Winchmore Hill is a suburb and electoral ward in the Borough of Enfield, North London, in the N21 postal district.
With the Winchmore Hill conservation area as a focal point, the district is bounded on the east by Green Lanes (the A105 road), Barrowell Green, Firs Lane and Fords Grove, and on the north-west by Grovelands Park; in the south it extends to part of Aldermans Hill, and in the north to Vicars Moor Lane and Houndsden Road. Winchmore Hill is  north north-east of Charing Cross.

History
Once a small hamlet in the parish of Edmonton, Winchmore Hill borders Palmers Green, Southgate, Edmonton, and Grange Park.

Prior to the Roman invasion, Hertfordshire, Essex and Middlesex were occupied by the Catuvellauni tribe. It is believed that this tribe built a hill fort on the mound now occupied by Bush Hill Park Golf Club.

The earliest recorded mention of Winchmore Hill is in a deed dated A.D. 1319 in which it is spelt Wynsemerhull. In Old English, 'merhull' translates according to the Concise Oxford Dictionary of English Place Names as 'boundary hill'. It might be speculated that the overall title could mean 'Wynsige's boundary hill'. By 1395 the name had been altered to Wynsmerhull and by 1565 the village was known as Wynsmorehyll, becoming Winchmore Hill by the time it was mentioned in state papers in 1586.

There are many buildings of historical note in Winchmore Hill. The first religious building recorded is the Quaker Meeting House, 1688, rebuilt in 1790. Among those buried here are Luke Howard, the father of modern meteorology, Alice Hum, founder of Palmers Green High School for Girls, and members of the Hoare and Barclay banking families. Samuel Hoare played a prominent role in the campaign against the slave trade.

St Paul's Church was built as a Waterloo church on land donated from the Grovelands estate. The church ceiling was said to be the largest unsupported expanse of plasterwork in Europe until its renovation in the 1960s introduced concealed supports. The original wooden clapboard St Paul's School building can be seen a little further down Church Hill. The remains of the second, brick-and-stone school building are evident in the walls of the church car park. The current 1960s building is on Ringwood Way, off Station Road. Other historical buildings may be seen on Wades Hill, leading north from The Green. On the right, just beyond the shops, are some wooden clapboard cottages; beyond these on the left is a tall five-storey residential building dating back to 1710. This is in the style of the Georgian town houses of London's West End, but stands alone. It once had a partner house to its right, which was demolished by its owners, Keble School (in the days before such buildings were 'listed').

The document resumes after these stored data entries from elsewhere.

(** A quote of a bank does not look at the PCRs of other banks. *)
Lemma validate20Quote_frame a quote nonce h pcrs pcrs' l r :
  hash_available (ak_Hash a) = true →
  (∀ att info, tpm2_DecodeAttestationData (q_Quote quote) = Ok att →
     att_AttestedQuoteInfo att = Some info →
     cryptoHash (HashAlg_of (sel_Hash (qi_PCRSelection info))) = h) →
  off_bank h l → off_bank h r →
  validate20Quote a quote nonce pcrs = (Ok tt, pcrs') →
  validate20Quote a quote nonce (l ++ pcrs ++ r) = (Ok tt, l ++ pcrs' ++ r).
Proof.
  intros Ha Hbank Hl Hr (alg & sel & Hq & ->)%(validate20Quote_Ok a quote nonce pcrs pcrs' Ha).
  apply validate20Quote_Ok; [done|].
  destruct Hq as (pub & sg & sr & att & info & ds & Hp & Hsig & Hsr & Hv & Hatt & Ht & Hn & Hinfo
    & Halg & Hsel & Hds & Hall & Hd).
  specialize (Hbank att info Hatt Hinfo). rewrite <- Halg in Hbank. subst h.
  exists alg, sel. split.
  - exists pub, sg, sr, att, info, ds. split_and!; try done.
    + rewrite <- Hds. apply mapM_ext_lookup. intros i. by apply last_digest_off.
    + rewrite !Forall_app. split_and!; [|done|]; eapply Forall_impl; eauto; cbn; congruence.
  - by rewrite !fmap_app, (mark_quoted_off _ _ l), (mark_quoted_off _ _ r).
Qed.

(** Verification changes flags only, so it keeps the bank. *)
Lemma of_bank_unflag h pcrs : of_bank h pcrs ↔ of_bank h (unflag <$> pcrs).
Proof. unfold of_bank. rewrite Forall_fmap. done. Qed.
Lemma of_bank_off h h' pcrs : h ≠ h' → of_bank h pcrs → off_bank h' pcrs.
Proof. intros Hne Hb. eapply Forall_impl; [exact Hb|]. cbn. congruence. Qed.

(** A bank as [attestPCRs] returns it. *)
Definition attested (a : AKPublic) (nonce : bytes) (alg : Z) (quote : Quote) (pcrs : list PCR) : Prop :=
  of_bank (cryptoHash alg) pcrs ∧ q_Version quote = TPMVersion20 ∧
  (∀ att info, tpm2_DecodeAttestationData (q_Quote quote) = Ok att →
     att_AttestedQuoteInfo att = Some info → sel_Hash (qi_PCRSelection info) = alg) ∧
  validate20Quote a quote nonce (unflag <$> pcrs) = (Ok tt, pcrs).

Lemma attested_frame a nonce alg quote pcrs l r :
  hash_available (ak_Hash a) = true → HashAlg_of alg = alg → attested a nonce alg quote pcrs →
  off_bank (cryptoHash alg) l → off_bank (cryptoHash alg) r →
  Quote.Verify a quote nonce (l ++ (unflag <$> pcrs) ++ r) = (Ok tt, l ++ pcrs ++ r).
Proof.
  intros Ha Halg (Hb & Hv & Hs & Hval) Hl Hr. unfold Quote.Verify. rewrite Hv. cbn.
  eapply validate20Quote_frame; [done| |done..|exact Hval].
  intros att info Hatt Hinfo. by rewrite (Hs att info Hatt Hinfo), Halg.
Qed.
End Banks.

(** A bank is quoted as a whole: every PCR of it is covered. *)
Lemma attested_covered `{GoCrypto, GoTPM, !GoTPMLaws, GoRuntime} a nonce alg quote pcrs :
  hash_available (ak_Hash a) = true → HashAlg_of alg = alg → attested a nonce alg quote pcrs →
  Forall (λ p, QuoteVerified p = true) pcrs.
Proof.
  intros Ha Halg (Hb & _ & Hs & (alg' & sel & Hq & E)%validate20Quote_Ok); [|done].
  destruct Hq as (pub & sg & sr & att & info & ds & _ & _ & _ & _ & Hatt & _ & _ & Hinfo & Hal & _ & _ & Hall & _).
  rewrite (Hs att info Hatt Hinfo), Halg in Hal. subst alg'. rewrite E, <- list_fmap_compose.
  apply Forall_fmap, Forall_forall. intros p Hp. unfold compose, mark_quoted.
  unfold of_bank in Hb. rewrite Forall_forall in Hall, Hb. specialize (Hall (unflag p) (list_elem_of_fmap_2 _ _ _ Hp) (Hb p Hp)).
  specialize (Hb p Hp).
  rewrite bool_decide_eq_true_2 by (by apply elem_of_list_to_set).
  apply Z.eqb_eq in Hb. change (pcr_DigestAlg (unflag p)) with (pcr_DigestAlg p). by rewrite Hb.
Qed.

Section Theorems.
Context {W K : Type} `{GoCrypto, GoTPM, !GoTPMLaws, GoRuntime} {base : tpmBase W K}.
Context `{!tpmBaseLaws base}.

Lemma validate20_values a quote nonce pcrs pcrs' :
  hash_available (ak_Hash a) = true → validate20Quote a quote nonce pcrs = (Ok tt, pcrs') →
  unflag <$> pcrs' = unflag <$> pcrs.
Proof.
  intros Ha (alg & sel & _ & ->)%validate20Quote_Ok; [|done]. rewrite <- list_fmap_compose.
  apply list_fmap_ext. intros _ p _. unfold compose, mark_quoted. by destruct (_ && _).
Qed.

Lemma unflag_fresh pcrs : Forall (λ p, pcr_quoteVerified p = false) pcrs → unflag <$> pcrs = pcrs.
Proof.
  induction 1 as [|p pcrs Hp _ IH]; [done|]. rewrite fmap_cons, IH. f_equal. destruct p.
  cbn in Hp. by subst.
Qed.

Lemma attestPCRs_inv ak nonce alg w q ps w' :
  alg ∈ [HashSHA1; HashSHA256] → attestPCRs ak nonce alg w = (Ok (q, ps), w') →
  ∃ a, ParseAKPublic TPMVersion20 (ap_Public (ak_attestationParameters ak)) = Ok a ∧
       hash_available (ak_Hash a) = true ∧ attested a nonce alg q ps.
Proof.
  unfold attestPCRs. intros Halg (pcrs & w1 & Hp & E)%bind_Ok_inv.
  apply wrapM_Ok_inv in Hp. apply bind_Ok_inv in E as (quote & w2 & Hq & E). apply wrapM_Ok_inv in Hq.
  apply bind_Ok_inv in E as (a & w3 & [Ha ->]%lift_res_Ok_inv & E). apply wrapf_Ok_inv in Ha.
  apply bind_Ok_inv in E as ([] & w4 & [Hv ->]%lift_res_Ok_inv & E). apply wrapf_Ok_inv in Hv.
  injection E as -> <- ->. rewrite base_version in Ha. exists a. split; [done|].
  assert (hash_available (ak_Hash a) = true) as Hav by (by eapply ParseAKPublic_returns).
  split; [done|].
  pose proof (base_pcrs_bank _ _ _ _ Hp) as Hb. apply Forall_and in Hb as [Hb Hf].
  assert (q_Version q = TPMVersion20) as Hver by (by eapply ak_quote_version).
  assert (validate20Quote a q nonce pcrs = (Ok tt, (Quote.Verify a q nonce pcrs).2)) as Hval.
  { rewrite <- Hv. unfold Quote.Verify. rewrite Hver. cbn. by destruct (validate20Quote _ _ _ _). }
  pose proof (validate20_values _ _ _ _ _ Hav Hval) as Hu.
  split_and!; [|done| |].
  - rewrite of_bank_unflag, Hu, <- of_bank_unflag. done.
  - intros att info. by eapply ak_quote_bank.
  - by rewrite Hu, unflag_fresh.
Qed.

Lemma try_inv {S A B} (m : M S A) (f : A → M S B) g s b s' :
  try m f g s = (Ok b, s') →
  (∃ a s1, m s = (Ok a, s1) ∧ f a s1 = (Ok b, s')) ∨ (∃ e s1, m s = (Err e, s1) ∧ g e s1 = (Ok b, s')).
Proof. unfold try. destruct (m s) as [[]]; naive_solver. Qed.

(** What the banks collected so far are good for. *)
Definition collected (ak : K) (nonce : bytes) (quotes : list Quote) (pcrs : list PCR) : Prop :=
  quotes = [] ∧ pcrs = [] ∨
  ∃ a, ParseAKPublic TPMVersion20 (ap_Public (ak_attestationParameters ak)) = Ok a ∧
       hash_available (ak_Hash a) = true ∧ quotes ≠ [] ∧ Forall (λ q, q_Version q = TPMVersion20) quotes ∧
       Forall (λ p, QuoteVerified p = true) pcrs ∧
       verify_quotes a quotes nonce (unflag <$> pcrs) = (Ok tt, pcrs).

Lemma verify_one a nonce alg q ps :
  hash_available (ak_Hash a) = true → HashAlg_of alg = alg → attested a nonce alg q ps →
  verify_quotes a [q] nonce (unflag <$> ps) = (Ok tt, ps).
Proof.
  intros Ha Halg Hat. cbn [verify_quotes]. 
  pose proof (attested_frame a nonce alg q ps [] [] Ha Halg Hat) as Hv.
  cbn [app] in Hv. rewrite !app_nil_r in Hv. erewrite bind_Ok; [done|].
  apply wrapM_Ok, Hv; constructor.
Qed.

Lemma collected_one ak nonce alg a q ps :
  ParseAKPublic TPMVersion20 (ap_Public (ak_attestationParameters ak)) = Ok a →
  hash_available (ak_Hash a) = true → HashAlg_of alg = alg → attested a nonce alg q ps →
  ∃ a, ParseAKPublic TPMVersion20 (ap_Public (ak_attestationParameters ak)) = Ok a ∧
    hash_available (ak_Hash a) = true ∧ [q] ≠ [] ∧ Forall (λ q, q_Version q = TPMVersion20) [q] ∧
    Forall (λ p, QuoteVerified p = true) ps ∧ verify_quotes a [q] nonce (unflag <$> ps) = (Ok tt, ps).
Proof.
  intros Ha Hav Halg Hq. exists a. split_and!; [done..| | |by apply (verify_one _ _ alg)].
  - constructor; [by destruct Hq as (_ & ? & _)|done].
  - by apply (attested_covered a nonce alg q).
Qed.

The oldest pub in the district was probably the Green Dragon – on Green Lanes. It is reputed to have opened in 1726 on the junction of Green Lanes and Green Dragon Lane. The Victoria County History reveals that by 1752 The Green Dragon was established, although not in its present form. At that time, highwaymen were hanged near to where they were caught, and it is said that one was caught and executed on a gallows erected by the Green Dragon's front entrance. These gallows were not pulled down for a number of years, which might have prompted the owner to move the pub to its current location at the bottom of Vicars Moor Lane near the end of the eighteenth century. The original Green Dragon was pulled down in 1892 and the new one was extensively remodelled in 1935. It was closed as a public house in 2015 although the building remains as a supermarket. In 2017, a micropub called the Little Green Dragon was opened near to the site of the original eighteenth century Green Dragon at the end of Green Dragon Lane.

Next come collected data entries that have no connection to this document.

(** TPM 2.0: three structures with a 16-bit length, then the signature. *)
Definition sized (b : bytes) : bytes := be_bytes 2 (zlen b) ++ b.
Definition binding20 (p : akProps) : bytes :=
  sized (RawPublic p) ++ sized (RawCreationData p) ++ sized (RawAttest p) ++ RawSignature p.
Definition wf_binding20 (p : akProps) : Prop :=
  zlen (RawPublic p) < 2 ^ 16 ∧ zlen (RawCreationData p) < 2 ^ 16 ∧ zlen (RawAttest p) < 2 ^ 16.

Lemma read_sized_format fs fd : format (read_sized fs fd) sized (λ b, zlen b < 2 ^ 16).
Proof.
  split.
  - intros s. unfold read_sized. eapply reads_bind; [apply reads_wrapM, reads_be|].
    intros z used rest -> [-> Hz]. apply reads_wrapM. eapply reads_mono; [apply reads_ReadFull; lia|].
    intros b u r' _ [-> Hl]. unfold sized. rewrite Hl. split; [lia|done].
  - intros b rest Hb. pose proof (zlen_nonneg b). unfold read_sized, sized. rewrite <- (assoc_L app).
    erewrite bind_Ok; [|apply wrapM_Ok, read_be_app; lia]. by apply wrapM_Ok, ReadFull_app.
Qed.

(** [decodeAKProps20] is the inverse of concatenating the four structures
    of a TPM 2.0 identity binding: it returns on every input and yields [p]
    exactly on the encoding of [p], whose first three parts are shorter than
    64 KiB. *)
Theorem decodeAKProps20_iff blob p :
  no_crash (decodeAKProps20 (NewReader blob)).1 ∧
  ((decodeAKProps20 (NewReader blob)).1 = Ok p ↔ wf_binding20 p ∧ blob = binding20 p).
Proof.
  split.
  - assert (returns decodeAKProps20) as H; [|apply H]. unfold decodeAKProps20, read_sized. eauto 40 with returns.
  - split.
    + destruct (decodeAKProps20 (NewReader blob)) as [r r'] eqn:E. cbn. intros ->. unfold decodeAKProps20 in E.
      apply bind_Ok_inv in E as (a & s1 & E1 & E). apply bind_Ok_inv in E as (b & s2 & E2 & E).
      apply bind_Ok_inv in E as (c & s3 & E3 & E). inv_ok E. cbn in *.
      apply (reads_Ok _ _ _ _ _ (proj1 (read_sized_format _ _) _)) in E1 as (? & ? & -> & -> & Ha & ->).
      apply (reads_Ok _ _ _ _ _ (proj1 (read_sized_format _ _) _)) in E2 as (? & ? & -> & -> & Hb & ->).
      apply (reads_Ok _ _ _ _ _ (proj1 (read_sized_format _ _) _)) in E3 as (? & ? & -> & -> & Hc & ->).
      apply ReadFull_Ok_inv in Hm as (rest & -> & Hl & _); [|apply zlen_nonneg].
      assert (rest = []) as ->.
      { apply zlen_0. unfold rd_len in Hl. cbn in Hl. rewrite zlen_app in Hl. lia. }
      unfold wf_binding20, binding20. cbn. by rewrite app_nil_r.
    + intros [(Ha & Hb & Hc) ->]. unfold decodeAKProps20, binding20.
      erewrite bind_Ok by (by apply (proj2 (read_sized_format _ _))).
      erewrite bind_Ok by (by apply (proj2 (read_sized_format _ _))).
      erewrite bind_Ok by (by apply (proj2 (read_sized_format _ _))).
      erewrite bind_Ok by done. erewrite bind_Ok.
      2: { apply wrapM_Ok. rewrite <- (app_nil_r (RawSignature p)) at 2. by apply ReadFull_app. }
      by destruct p.
Qed.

The Woodman pub near the end of Broad Walk is reported to have been built in 1727, although there is also evidence to suggest that it dates from 1820. Before the building obtained a pub licence in 1868, it was a private residence.

Woodside House and Rowantree House on The Green at the end of Broad Walk were built in 1750 and of painted brick.

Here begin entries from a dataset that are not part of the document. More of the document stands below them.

(* ===== verification/Pcp.v ===== *)
(** * The Platform Crypto Provider ([attest/pcp_windows.go])

    The calls of ncrypt.dll, crypt32.dll and Tbs.dll and the conversions of
    golang.org/x/sys/windows are the interface [Windows], over a state of the
    operating system that is left abstract; the methods of [winPCP] are written
    against it. *)
From S2P Require Import Prelude GoBytes Loops GoCrypto Attest Tpm2.
From S2P Require Import Channel.
From S2P Require Import EKCert.
From S2P Require Import Challenge.
From S2P Require Import WinBlobs.

(** ** Calls *)

(** What [r, _, msg := proc.Call(...)] yields; [msg] is never nil.  [out] is
    what the call wrote through its pointer arguments. *)
Record reply (A : Type) := mkReply { reply_r : Z; reply_msg : error; reply_out : A }.
Arguments mkReply {A}.
Arguments reply_r {A}.
Arguments reply_msg {A}.
Arguments reply_out {A}.
Definition wincall (S A : Type) : Type := S → reply A * S.
Definition Call {S A} (c : wincall S A) : M S (reply A) := λ s, let '(r, s') := c s in (Ok r, s').

(** The memory behind a [syscall.CertContext]: from [EncodedCert] on. *)
Record syscall_CertContext := mkCertContext { EncodedCert : bytes; Length : Z }.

Numerous local buildings that were constructed between 1770 and 1839 remain today. Near the Dog and Duck on Hoppers Road are some old terraced houses built around 1770. Number 106A Vicars Moor Lane is a distinctive private residence that retains the façade of a chapel. To the east on the same road are a number of residences that were probably built around the late eighteenth or early nineteenth century.

In 1865 the Great Northern Railway obtained permission to build a new line to run from Wood Green to Hertford through Palmers Green and Enfield. However, in 1869 financial constraints forced the company to consider Enfield as the northern terminus. Palmers Green and Winchmore Hill were to be the intervening rural stations. The intention was to finish the line to Enfield by 1870, but the terrain was more troublesome than expected and five men met their death while laying the track. The branch opened on All-Fools Day in 1871 and the first passenger train came through Winchmore Hill, creating a new suburb of London. At first only 16 trains a day left Enfield, mostly for Moorgate.

An electric tramway along Green Lanes from Palmers Green was developed in 1907, helping to further develop the area. The tramway is now long gone, but the wide road remains and the 329 bus (formerly the 29, and before that the 123) follows the tram route from Enfield to Turnpike Lane.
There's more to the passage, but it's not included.